== EXERCISE MATERIAL ==
Lemma area_without_geometry_ends_window_witness :
  locations_loop april_2022 (normalize three_readings)
    [unreadable_area; featureless_area; highfive_area] (initial ∅) =
  (Some (KeyError "0"),
   print (ErrorReadingGeoJSON "unreadable_area") (initial ∅)).
Proof.
  apply (area_without_geometry_ends_window april_2022 (normalize three_readings)
           [unreadable_area] [highfive_area] featureless_area (initial ∅)).
  - reflexivity.
  - reflexivity.
Defined.

(** ** Tables on the summary list *)

Lemma length_insert_sorted (x : Q) (vs : list Q) :
  length (insert_sorted x vs) = S (length vs).
Proof.
  induction vs as [|y vs IH]; [reflexivity|].
  simpl. destruct (Qle_bool x y); simpl; [|rewrite IH]; reflexivity.
Qed.

Lemma length_sort_values (vs : list Q) : length (sort_values vs) = length vs.
Proof.
  induction vs as [|x vs IH]; [reflexivity|].
  simpl. rewrite length_insert_sorted, IH. reflexivity.
Qed.

Lemma mean_is_Some (vs : list Q) : vs <> [] -> is_Some (mean vs).
Proof. destruct vs; [congruence|]. intros _. simpl. eauto. Qed.

Lemma median_is_Some (vs : list Q) : vs <> [] -> is_Some (median vs).
Proof.
  intros H. unfold median. rewrite length_sort_values.
  destruct vs as [|v vs]; [congruence|]. cbn [length].
  destruct (Nat.even (S (length vs))); eauto.
Qed.

Lemma compute_daily_stats_is_daily_table (gdf : DataFrame) (start_day end_day : Z)
    (daily : StatsTable) :
  compute_daily_stats gdf start_day end_day = inr daily -> is_daily_table daily.
Proof.
  unfold compute_daily_stats. destruct (has_pm2_5 gdf); [|discriminate].
  intros [= <-]. unfold is_daily_table. apply Forall_forall. intros row Hrow.
  apply list_elem_of_fmap in Hrow as (r & -> & _).
  unfold daily_row. simpl. split; [eauto|].
  split; [destruct (present r.1.2) | destruct (present r.2)]; discriminate.
Qed.

Lemma compute_overall_stats_is_overall_table (gdf : DataFrame) (overall : StatsTable) :
  no_nan gdf -> empty gdf = false ->
  compute_overall_stats gdf = inr overall -> is_overall_table overall.
Proof.
  intros Hnan Hne. unfold compute_overall_stats.
  destruct (has_pm2_5 gdf) eqn:Hcol; [|discriminate]. intros [= <-].
  assert (pm2_5_values (rows gdf) <> []) as Hvs.
  { unfold empty in Hne. destruct (rows gdf) as [|r rs] eqn:E; [discriminate|].
    destruct (Hnan Hcol r) as [v Hv]; [rewrite E; apply list_elem_of_here|].
    unfold pm2_5_values. cbn [omap list_omap]. rewrite Hv. discriminate. }
  destruct (mean_is_Some _ Hvs) as [a ->], (median_is_Some _ Hvs) as [m ->].
  simpl. unfold is_overall_table. eauto.
Qed.

Lemma no_nan_normalize (all_records : list RawRecord) : no_nan (normalize all_records).
Proof.
  intros Hcol r Hr. rewrite has_pm2_5_normalize in Hcol.
  rewrite rows_normalize in Hr. apply list_elem_of_fmap in Hr as (r0 & -> & Hr0).
  destruct (scale_row_other_fields r0) as (_ & _ & _ & _ & _ & ->).
  destruct (range_filter_has_value _ _ Hcol Hr0) as [v ->]. simpl. eauto.
Qed.

Lemma no_nan_within (gdf : DataFrame) (polygon : Polygon) :
  no_nan gdf -> no_nan (within gdf polygon).
Proof.
  intros H Hcol r Hr. apply (H Hcol). exact (within_incl _ _ _ Hr).
Qed.

Lemma location_body_tables_ok (w : DateWindow) (gdf : DataFrame) (area : Area)
    (st : State) :
  no_nan gdf -> tables_ok st -> tables_ok (location_body w gdf area st).2.
Proof.
  intros Hnan (Hd & Ho & Hs). unfold location_body.
  destruct (read_file area) as [| |polygon];
    [repeat split; assumption | repeat split; assumption |].
  destruct (empty (within gdf polygon)) eqn:Hne; [repeat split; assumption|].
  pose proof (compute_daily_stats_is_daily_table (within gdf polygon)
                (start_day w) (end_day w)) as Hdaily.
  assert (forall overall,
            compute_overall_stats (within gdf polygon) = inr overall ->
            is_overall_table overall) as Hoverall.
  { intros overall. apply compute_overall_stats_is_overall_table;
      [exact (no_nan_within gdf polygon Hnan) | exact Hne]. }
  unfold daily_block, overall_block, save_block.
  destruct (compute_daily_stats (within gdf polygon) (start_day w) (end_day w))
    as [e1|daily];
    destruct (compute_overall_stats (within gdf polygon)) as [e2|overall];
    destruct st as [f r c [d|] [o|] s x]; simpl in *;
    destruct (has_pm2_5 gdf); simpl;
    repeat split; simpl; try assumption;
    try (intros ? [= <-]; eauto);
    try (apply Forall_app; split; [assumption|];
         apply Forall_cons; split; [|constructor];
         eexists; eexists; split; [reflexivity|]; split; eauto).
Qed.
(** ** Sanity checks on concrete calls *)

Example create_then_presets :
  fst (bind (FulfillmentBuilder.create_empty_fulfillment
               (VStr "w") (VStr "t") (VBool false) (VBool false))
         (fun _ => FulfillmentBuilder.add_parameter_presets
                     (VDict [(VStr "a", VStr "1"); (VStr "b", VStr "2")]))
         fresh)
  = Return (VFulfillment
              (mk_Fulfillment [] "w" false "t"
                 [mk_SetParameterAction "a" "1"; mk_SetParameterAction "b" "2"])).
Proof. reflexivity. Qed.

Example creator_called_as_function :
  FulfillmentBuilder._response_message_creator
    [VStr "text"; VStr "hi"] [] = Return VNone.
Proof. reflexivity. Qed.

Example creator_called_as_method :
  FulfillmentBuilder._response_message_creator
    [VBuilder VNone]
    [("response_type", VStr "text"); ("message", VStr "hi"); ("mode", VNone)]
  = Raise (multiple_values "_response_message_creator" "response_type").
Proof. reflexivity. Qed.

Example webhook_without_tag :
  FulfillmentBuilder.create_empty_fulfillment
    (VStr "w") VNone (VBool false) (VBool false) fresh
  = (Raise FulfillmentBuilder.tag_required, fresh).
Proof. reflexivity. Qed.
(** [bpy.ops.mesh.primitive_uv_sphere_add(...)]. *)
Definition primitive_uv_sphere_add (segments ring_count : nat) (radius : R)
  (loc : Vec) : Op unit :=
  add_object (mkObject "Sphere" (UVSphere segments ring_count radius) loc origin
                       None [] Flat [] None).

(** [bpy.ops.mesh.primitive_ico_sphere_add(...)]. *)
Definition primitive_ico_sphere_add (subdivisions : nat) (radius : R)
  (loc : Vec) : Op unit :=
  add_object (mkObject "Icosphere" (IcoSphere subdivisions radius) loc origin
                       None [] Flat [] None).

(** [bpy.context.active_object], to be dereferenced at once. *)
Definition context_active_object : Op nat :=
  fun d =>
    match active_object d with
    | Some o => inr (o, d)
    | None => inl (AttributeError "active_object")
    end.

Definition get_object (o : nat) : Op Object :=
  fun d =>
    match objects d !! o with
    | Some ob => inr (ob, d)
    | None => inl ReferenceError
    end.

Definition update_object (o : nat) (f : Object -> Object) : Op unit :=
  ob <- get_object o ;;
  fun d => inr (tt, with_objects d (<[o := f ob]> (objects d))).

Definition set_name (s : string) (ob : Object) : Object :=
  mkObject s (primitive ob) (location ob) (rotation_euler ob) (parent ob)
           (material_slots ob) (shading ob) (displacement ob) (animation_data ob).

Definition set_rotation_euler (r : Vec) (ob : Object) : Object :=
  mkObject (name ob) (primitive ob) (location ob) r (parent ob)
           (material_slots ob) (shading ob) (displacement ob) (animation_data ob).

(** [ob.rotation_euler.z = z]. *)
Definition set_rotation_z (z : R) (ob : Object) : Object :=
  set_rotation_euler (vx (rotation_euler ob), vy (rotation_euler ob), z) ob.

Definition set_parent (p : nat) (ob : Object) : Object :=
  mkObject (name ob) (primitive ob) (location ob) (rotation_euler ob) (Some p)
           (material_slots ob) (shading ob) (displacement ob) (animation_data ob).

(** [ob.data.materials.append(mat)]. *)
Definition append_material (m : nat) (ob : Object) : Object :=
  mkObject (name ob) (primitive ob) (location ob) (rotation_euler ob) (parent ob)
           (material_slots ob ++ [m]) (shading ob) (displacement ob)
           (animation_data ob).

Definition set_shading (sh : Shading) (ob : Object) : Object :=
  mkObject (name ob) (primitive ob) (location ob) (rotation_euler ob) (parent ob)
           (material_slots ob) sh (displacement ob) (animation_data ob).
(* ===== verification/Prelude.v ===== *)
(** * Multi-NIC CNI: a verification library

    The program (repository multi-nic-cni) gives pods additional network
    interfaces on a Kubernetes cluster.  An operator ([src/controllers]) watches
    the network interfaces of every host, computes for each MultiNicNetwork a plan
    that divides the network's subnet into a VLAN network per interface network and
    a pod network per host, stores it as a CIDR object, keeps one IPPool object per
    pod network, and sends the hosts the routes between pod networks.  A daemon on
    each host ([src/daemon]) reports the host's interfaces, allocates addresses to
    pods from the IPPools and programs routes in the kernel.  When a pod starts, the
    CNI plugins ([src/cni]) ask the daemon for interfaces and addresses and execute
    one plugin per interface, with the configuration that the operator wrote into the
    network's NetworkAttachmentDefinition ([src/internal/plugin]).

    ** Parts, files and correspondence

    - [Prelude]: outcomes of Go code ([go]: a value or a panic; [run]: also no fuel
      left, or a wait on a channel; [result]: a value or an error), 64-bit integers,
      slices that share a backing array, sorting by a key, tactics.
    - [GoLib]: what the sources use of Go's strings, strconv, fmt, math and net
      packages, and [MapRange], an arbitrary order of iteration over a map.
    - [Types]: the structs of src/api/v1 and of the daemon's requests.
    - [Compute], [ComputeSpec], [ComputeProps]: src/internal/compute, the arithmetic
      of addresses and networks; specification lemmas; theorems.
    - [Allocator], [AllocatorSpec], [AllocatorProps]: src/daemon/src/allocator, the
      daemon's allocation service.  State: the lock, the history of deallocations,
      the cluster behind the interface [IPPoolAPI] with its laws [IPPoolLaws].
      [AllocatorProgress]: that requests are served when the cluster answers (laws
      [Available]), and the start of a daemon.
    - [K8s]: the interface [Client] of controller-runtime with its laws
      ([ClientFrame], [ClientLaws], and [DeletionLaws] for objects that wait for their
      finalizers), an in-memory instance, and src/controllers/safe_cache_handler.go.
    - [IPPool], [IPPoolProps]: src/controllers/ippool_handler.go.
    - [Cidr], [CidrSpec], [CidrProps]: the computation of a plan in
      src/controllers/cidr_handler.go ([NewCIDR], [UpdateEntries] and what they
      call).
    - [Network]: src/controllers/multinicnetwork_handler.go, the status of a network.
    - [Route], [RouteProps]: src/controllers/route_handler.go, daemon_connector.go
      and daemon_cache_handler.go.
    - [CidrHandler]: the operations of src/controllers/cidr_handler.go that change
      the operator's state: record [Operator], the caches, the queue of update
      requests and the cluster.
    - [Sync]: the synchronisation of IPPools with the running pods (same source).
    - [OperatorProps]: the operator as a transition system; cleaning of pools.
      [ClusterProps]: the operator's plan together with the daemons of all hosts.
    - [Router], [RouterSpec], [RouterProps]: src/daemon/src/router, the routing
      tables of a host.  State: the kernel behind the interface [Netlink] and the
      text of the file rt_tables.
    - [HostInterface], [HostInterfaceProps]: hostinterface_handler.go,
      hostinterface_controller.go and the pod queue of daemon_watcher.go.
    - [Watchers], [WatcherProps]: the rest of daemon_watcher.go (state
      [DaemonWatcher]: the operator and the channel of pods) and src/main.go, the
      start of the operator as a trace of calls.
    - [Startup], [StartupProps]: the synchronisation at start-up in cidr_handler.go
      and ippool_controller.go, and the body of the CIDR reconciler.
    - [Iface]: src/daemon/src/iface/iface.go, the interfaces of a host computed from
      its devices, links and routes, and their cache.
    - [Pci]: src/daemon/src/iface/pci.go, the devices of the host and of its pods.
    - [Selector], [SelectorProps]: src/daemon/src/selector, the choice of the
      interfaces a pod gets, with every strategy; [Topology]: topology.go, the NUMA
      nodes of interfaces and GPUs from the topology file or sysfs.
    - [AddressService]: the abstract address service that the daemon's allocation
      implements, and the refinement.
    - [GoText]: more of strconv and strings; [Json], [JsonSpec], [JsonText]:
      Go's encoding/json (printing, parsing, decoding into structs), that
      a printed value is read back, what replacing a member in a printed text does, and
      texts with white space.
    - [Messages]: the structs sent over HTTP, as instances of the interface [Wire]
      with its law [WireLaw].
    - [Backend], [BackendProps]: src/daemon/src/backend, the daemon's access to the
      cluster's objects as JSON, behind the interface [DynAPI].
    - [Daemon], [DaemonProps]: src/daemon/src/main.go, the HTTP server.  State
      [Server]: the allocator's, the host's routing tables, the interface cache.
      [RouteInstall]: the operator's routes sent to such servers.  [DaemonStart]: the
      start of the daemon, and the parts of its backend that it does not call.
    - [Cni]: the types of libcni and their text (interface [CniLib]); [Ipam],
      [IpamProps]: src/cni/plugins/ipam/multi-nic-ipam, the IPAM plugin, and the
      plugin together with the daemon.
    - [MultiNicConf], [MultiNicLoad], [MultiNic], [MultiNicProps]:
      src/cni/plugins/main/multi-nic, the main plugin: texts of configurations,
      loaders by device type, commands; [MultiNicNet]: its net.go.  [AwsIpvlan]:
      src/cni/plugins/main/aws-ipvlan.
    - [CniNs], [CniIp], [CniIpam], [Iptables]: src/cni/pkg, the helpers of the plugins:
      network namespaces (interface [Kernel]: threads, descriptors and namespaces);
      successors and texts of addresses and veth pairs ([Links]); the configuration of an
      interface, sysctl, routes ([HostNet]); iptables chains, masquerading and
      connection tracking ([IPTables]).  [HnsPolicy], [HnsEndpoint]: src/cni/pkg/hns, the
      policies and endpoints of the network service of Windows ([JsonParser], [Hns],
      [Hcn]).
    - [ConnCheck], [ConnCheckProps]: src/connection-check, the connectivity test; the
      cluster is the interface [CheckAPI].
    - [DaemonStub], [StubServer]: the allocator and the HTTP server of
      src/e2e-test/daemon-stub, the stub that stands for the daemon in the end-to-end
      tests; [CniStub]: src/e2e-test/cni-stub, which stands for the plugins; 
      [StubProps]: series of pods on the stub's allocator, and both stubs together.
    - [Plugin]: src/internal/plugin, the plugins' settings by device type;
      [NetAttachDef], [NetAttachSpec], [NetAttachProps]: net_attach_def.go.
    - [NetworkReconciler], [NetworkReconcilerProps]:
      src/controllers/multinicnetwork_controller.go.
    - [Reconcilers]: ippool_controller.go, cidr_controller.go and synchronizer.go;
      [Config]: config_controller.go and the variables of src/internal/vars, state
      [ConfigState]; [ConfigProps]: theorems about both.
    - [Logr]: src/internal/logr, the loggers that are connected to their sink later, and
      the loggers that src/internal/vars makes; state [Heap], sinks and promises.

    Definitions keep the names of the source.  A loop of the source is a Fixpoint
    of its own, named after the function ([addNewHost_loop]) or after what it does
    ([update_ifaces]).  Record fields carry a prefix per struct.

    ** What the theorems show

    - Addresses ([ComputeProps]): the network of an index is the one its arithmetic
      says, networks of different indexes are disjoint, an index that does not fit
      is refused, the exclusion test decides coverage, the index search terminates
      and returns the least gap.
    - Plans ([CidrProps], [OperatorProps]): computing and updating a plan ends and
      keeps it well formed; in every state the operator reaches, with networks of any
      configuration and under every interleaving of its workers, the pod networks of a
      network whose subnet has room for its blocks are disjoint and inside the subnet.
      A network without a subnet takes the networks of the hosts ([NewCIDR_plan]).
    - Pools ([IPPoolProps], [Sync]): names are unique, exclusions are exactly those
      that concern the pool, updates keep allocations, a pool is synchronised with
      exactly the running pods' addresses; end to end, no excluded address is
      allocated.
    - Allocation ([AllocatorProps], [AddressService]): a chosen address is free, in
      range and not excluded; pools stay well formed; answers are recorded; release
      undoes allocation; the lock is released.  The daemon's index search equals the
      operator's.  Every run of requests that finds room is a run of the abstract
      service, so an address stays with its pod until the pod releases it.  A request
      is answered when its pool has room ([AllocatorProgress]).  Over all hosts of a
      network no two allocations have the same address, across restarts of the daemons
      and changes of the plan ([ClusterProps]).
    - End-to-end tests ([DaemonStub], [StubProps]): the stub's allocator answers as the
      daemon's; the plugin stub, through the stub's HTTP server, gives every pod exactly
      one address of each pool and takes all of them back.
    - Storage and messages ([BackendProps], [DaemonProps]): patching a pool through
      JSON text changes its allocations and nothing else; every answer of the server
      is of the type its client decodes.
    - CNI ([IpamProps], [MultiNicProps]): every address of the IPAM plugin's result
      is recorded in a pool for the pod; ADD and then DEL leave every pool as it was,
      unless the DEL names no network namespace; the configurations of the single interfaces
      have their master and address; the result names exactly the interfaces made;
      routes are grouped without loss.
    - Definitions ([NetAttachProps]): the definitions of a network are in place in
      its namespaces, and their text is the configuration meant.
    - Configuration ([ConfigProps]): deleting it ends when the pools drain, with the
      deletion of the daemon set, and never ends with a stale pool; the daemon set it deploys connects to the operator.
    - Status and routes ([Network], [RouteProps], [RouterProps]): status updates
      settle; the routes sent to a host are exactly the plan's; reports of success
      are sound; tables are added and deleted without side effects, and routes are left
      only where the kernel refused their deletion.  When the operator
      reports the routes of a forced synchronisation as applied, they are in the kernel
      of every host that has the interface ([RouteInstall]).
    - Watching ([WatcherProps]): a daemon that becomes ready is registered and its host
      interfaces are created; the worker of the update queue does not block while the
      queue has room for the requests of the others and one per network;
      what a process starts before it holds the lease.
    - Helpers ([CniNs], [CniIp], [CniIpam], [Iptables]): code run in a namespace runs
      there, and the thread is back in its own or given up; removing the masquerading
      rules undoes adding them, and adding them twice is adding them once; the
      successor of an address has it as predecessor; applying a policy of the Windows
      service twice is applying it once, and an endpoint is added completely or not at
      all ([HnsPolicy], [HnsEndpoint]).
    - Connectivity test ([ConnCheckProps]): the clients connect to exactly the ports
      that the servers open for their address; the test ends when the clients finish; what its report counts.
    - Logging ([Logr]): a logger derived before its sink is known writes where one derived
      afterwards would, under every interleaving with the connection.
    - Host interfaces ([HostInterfaceProps]): merging settles; the cache agrees with
      the cluster whatever happens.
    - Selection ([SelectorProps]): the masters given to a pod exist on the host, are
      no more than asked for and belong to the requested device class; the topology
      strategy takes the interfaces nearest to the pod's GPUs.
    - Where the code does not do what it means to, a theorem states what it does:
      [insertAllocation_loses_allocation], [DeallocateIP_error_deadlock],
      [NewCIDR_too_many_masters_diverges], [SyncCIDRRoute_unreachable],
      [ApplyL3Config_again], [unreadable_networks_delete_pools],
      [stale_pool_blocks_config], [deleted_network_leaves_cidr],
      [cmdAdd_failure_keeps_addresses], [restart_reissues_address],
      [failed_client_hangs], [report_counts_unmeasured], [sysfs_numa_blind],
      [start_before_lease], [AddHnsEndpoint_shared_leak], [SetLog_names_lost],
      [reconciliations_leak], [full_queue_blocks_worker], [ex_del_leaks] and the lemmas and examples beside them.

    ** Fuel

    [FindAvailableIndex] runs with fuel one above the length of its list, which its
    theorem shows to be enough.  The loops of [addNewHost], [getInterfaceEntry] and
    [NewCIDR] take fuel as an argument; [UpdateEntries_preserves_plan],
    [tryAddNewHost_correct] and [NewCIDR_plan] show that a fuel above the number of
    interface and host indexes gives an answer ([fuel_for] asks that of the steps of
    the operator), and
    [NewCIDR_too_many_masters_diverges] that in its case no fuel does.  [Json.parse]
    runs with twice the length of the text and two, enough by [parse_fuel_enough].
    The waiting loop of the configuration's finalizer takes fuel, one per second:
    [config_deletion_ends] needs as much as there are pools.  So do the waiting loops
    of the connectivity test: [main_ends] shows that some fuel is enough when the pods
    and jobs come up, [failed_client_hangs] that none is when a job does not.
    A walk over the promises of loggers needs one more than there are promises
    ([loggers_reach_sink]).
    [SettleAddresses_ends] bounds the rounds of [SettleAddresses] by its timeout;
    [makeVeth] makes the ten attempts of the source.

    ** Interfaces and assumptions

    The API server, the kernel, the daemons seen from the operator and the pods'
    annotations are parameters; the laws a theorem needs are class fields or named
    hypotheses, and each main theorem with hypotheses has a lemma [_witness] that applies
    it to a concrete system.  The router of requests, github.com/gorilla/mux, is the
    parameter [Mux] with its documented behaviour on literal paths, [MuxLaws].  Methods
    that hold a lock for their whole body are one step; what other goroutines do between
    two steps is an argument ([others]) or a step of its own.  Addresses are IPv4;
    indexes are unbounded integers where the source has int, and stay below 2^32 in the
    theorems.  Log output of the other parts is left out.  A nil and an
    empty slice are one value, printed as null.  The texts of JSON theorems are ASCII.

    ** Not modelled

    Generated code and list types of src/api/v1; the
    constructors and SetupWithManager functions, which only store their arguments;
    informers, the ticker and the HTTP listener, whose events are arguments of the
    handlers.  Of src/cni/pkg: the test helpers and the functions that only forward to libcni.  Of
    src/e2e-test: the stub's copy of the daemon's backend and its connection to the API
    server.  Files, the PCI and GPU libraries, netlink, iptables and the API server
    are parameters.  The paths of the daemon's server that the operator calls are the
    default ones; [default_config_paths] shows that the default configuration has
    them. *)

From Stdlib Require Export Lia Ascii String.
From stdpp Require Export base strings gmap pretty sorting numbers list.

== WHAT IS BEING ASKED ==
Reproduce exactly, please, only the lines from the start of the data above to the line that contains "intros H. unfold", with both ends kept.

== OUTPUT OF THE TASK ==
Lemma area_without_geometry_ends_window_witness :
  locations_loop april_2022 (normalize three_readings)
    [unreadable_area; featureless_area; highfive_area] (initial ∅) =
  (Some (KeyError "0"),
   print (ErrorReadingGeoJSON "unreadable_area") (initial ∅)).
Proof.
  apply (area_without_geometry_ends_window april_2022 (normalize three_readings)
           [unreadable_area] [highfive_area] featureless_area (initial ∅)).
  - reflexivity.
  - reflexivity.
Defined.

(** ** Tables on the summary list *)

Lemma length_insert_sorted (x : Q) (vs : list Q) :
  length (insert_sorted x vs) = S (length vs).
Proof.
  induction vs as [|y vs IH]; [reflexivity|].
  simpl. destruct (Qle_bool x y); simpl; [|rewrite IH]; reflexivity.
Qed.

Lemma length_sort_values (vs : list Q) : length (sort_values vs) = length vs.
Proof.
  induction vs as [|x vs IH]; [reflexivity|].
  simpl. rewrite length_insert_sorted, IH. reflexivity.
Qed.

Lemma mean_is_Some (vs : list Q) : vs <> [] -> is_Some (mean vs).
Proof. destruct vs; [congruence|]. intros _. simpl. eauto. Qed.

Lemma median_is_Some (vs : list Q) : vs <> [] -> is_Some (median vs).
Proof.
  intros H. unfold median. rewrite length_sort_values.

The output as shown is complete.